In the Surgical Pathology Division at Henry Ford Hospital we have made interpretation and specimen defects the focus of a regular conference of senior staff. In this venue some themes have emerged as recurring in instances of interpretative discrepancies: non-reproducible diagnostic distinctions, distracting histological backgrounds, contrasting histological vs. cytological emphases in interpretation, presence of critical findings at central vs. peripheral, or marginal, topological foci, and, of course, the impact of differing knowledge of clinical context.

Finally, the conference (tumor board) process has repeatedly shown itself to be a variably effective but consistently valuable as a mechanism for discovering defects, particularly defects in interpretation.

Conclusion:
The validated taxonomy of amended report defects is of practical value. At Henry Ford Hospital, we now apply the taxonomy – as an "Amended Reports Dictionary" – in real time, throughout our practice, with one of us (RCV) acting as the controlling editor of the amendment procedure. This insures that defects are recorded with documentation specific enough to permit accurate classification of errors and complete enough to provide 'triggering information' for root cause analysis.

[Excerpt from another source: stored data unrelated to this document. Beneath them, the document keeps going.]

(** The balance line [Saldo: <amount> <unit>] is matched with the two
    groups it was written from. *)
Lemma balanceMatcher_complete d rest cur :
  is_digit d = true -> rest <> "" -> no_terminator rest = true ->
  currency_tail cur = true ->
  balanceMatcher ("Saldo: " ++ String d rest ++ String " " cur)
  = Some ["Saldo: " ++ String d rest ++ String " " cur; String d rest; cur].
Proof.
  intros Hd Hne Hr Hc. unfold balanceMatcher.
  rewrite strip_prefix_ci_append. cbn [append]. rewrite Hd.
  rewrite (greedy_dots_split rest cur Hr Hc).
  destruct rest as [|c dots]; [contradiction|reflexivity].
Qed.

Lemma balanceMatcher_sound s l :
  balanceMatcher s = Some l ->
  exists d rest cur,
    l = [s; String d rest; cur]
    /\ strip_prefix_ci "Saldo: " s = Some (String d rest ++ String " " cur)
    /\ is_digit d = true /\ rest <> "" /\ no_terminator rest = true
    /\ currency_tail cur = true.
Proof.
  unfold balanceMatcher.
  destruct (strip_prefix_ci "Saldo: " s) as [[|d r]|] eqn:Hp; try discriminate.
  destruct (is_digit d) eqn:Hd; [|discriminate].
  destruct (greedy_dots r) as [[[|c dots] cur]|] eqn:Hg; try discriminate.
  intros [= <-]. destruct (greedy_dots_sound _ _ _ Hg) as [-> [Hc Hn]].
  exists d, (String c dots), cur. repeat split; try assumption.
  discriminate.
Qed.

(** An amount of one character leaves nothing for [.+]: no match. *)
Lemma balanceMatcher_single_character c cur :
  all_chars is_letter cur = true ->
  balanceMatcher ("Saldo: " ++ String c (String " " cur)) = None.
Proof.
  intros Hl. unfold balanceMatcher. rewrite strip_prefix_ci_append.
  destruct (is_digit c); [|reflexivity].
  cbn [greedy_dots]. rewrite (greedy_dots_letters cur Hl).
  change (is_line_terminator " ") with false. cbv iota.
  destruct (Ascii.eqb " " " " && currency_tail cur); reflexivity.
Qed.

End PatternFacts.

Module NumTextFacts.

Import Num NumText Pattern Shape.
Local Open Scope string_scope.
Local Open Scope Z_scope.

Lemma Qred_inject_Z n : Qred (inject_Z n) = inject_Z n.
Proof.
  unfold Qred, inject_Z.
  pose proof (Z.ggcd_gcd n 1) as Hg.
  pose proof (Z.ggcd_correct_divisors n 1) as Hd.
  destruct (Z.ggcd n 1) as [g [aa bb]]. cbn [fst snd] in *.
  rewrite Z.gcd_1_r in Hg. subst g. destruct Hd as [Ha Hb].
  replace aa with n by lia. replace bb with 1%Z by lia. reflexivity.
Qed.

Lemma decimal_value_integer ip :
  decimal_value ip "" 0 = inject_Z (digits_value ip).
Proof.
  unfold decimal_value.
  rewrite <- (Qred_inject_Z (digits_value ip)).
  apply Qred_complete.
  replace (ip ++ "") with ip by (induction ip as [|c s IH]; cbn; congruence).
  cbn [String.length Z.of_nat]. change (10 ^ 0)%Z with 1%Z.
  change (Qpower (10 # 1) 0) with 1%Q.
  rewrite Qmult_1_r. unfold Qdiv. change (/ inject_Z 1)%Q with 1%Q.
  rewrite Qmult_1_r. reflexivity.
Qed.

Lemma span_digits_stop ds c rest :
  all_chars is_digit ds = true -> is_digit c = false ->
  span_digits (ds ++ String c rest) = (ds, String c rest).
Proof.
  intros Hds Hc. induction ds as [|a ds IH].
  - cbn [append span_digits]. rewrite Hc. reflexivity.
  - cbn [all_chars] in Hds. apply andb_true_iff in Hds as [Ha Hds].
    cbn [append span_digits]. rewrite Ha, (IH Hds). reflexivity.
Qed.

Lemma span_digits_all ds :
  all_chars is_digit ds = true -> span_digits ds = (ds, "").
Proof.
  intros Hds. induction ds as [|a ds IH]; [reflexivity|].
  cbn [all_chars] in Hds. apply andb_true_iff in Hds as [Ha Hds].
  cbn [span_digits]. rewrite Ha, (IH Hds). reflexivity.
Qed.

Lemma digit_plain d :
  is_digit d = true ->
  is_white d = false /\ Ascii.eqb d "-" = false /\ Ascii.eqb d "+" = false
  /\ Ascii.eqb d "I" = false.
Proof.
  intros Hd. unfold is_digit in Hd. apply andb_true_iff in Hd as [H1 H2].
  apply N.leb_le in H1, H2.
  split.
  { unfold is_white, is_line_terminator.
    repeat (apply orb_false_iff; split); apply N.eqb_neq; lia. }
  repeat split; apply Ascii.eqb_neq; intros ->; vm_compute in H1, H2;
    try (apply H1; reflexivity); try (apply H2; reflexivity).
Qed.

The taxonomy is also of further research value. We are currently testing its utility in other error domains in anatomic pathology – frozen- section vs. permanent section (non-) correlation and cytological-histological (non-) correlations. In the original domain of amended reports we are also linking the classification of errors to measure of their clinical influence - a harm severity scale. In this way consistent classification will serve as the foundation for reproducible measurement of the actual impact of pathology error on patient safety.

Acknowledgment:
The authors thank Daniel Schultz, MD, MPH for help with statistical analysis.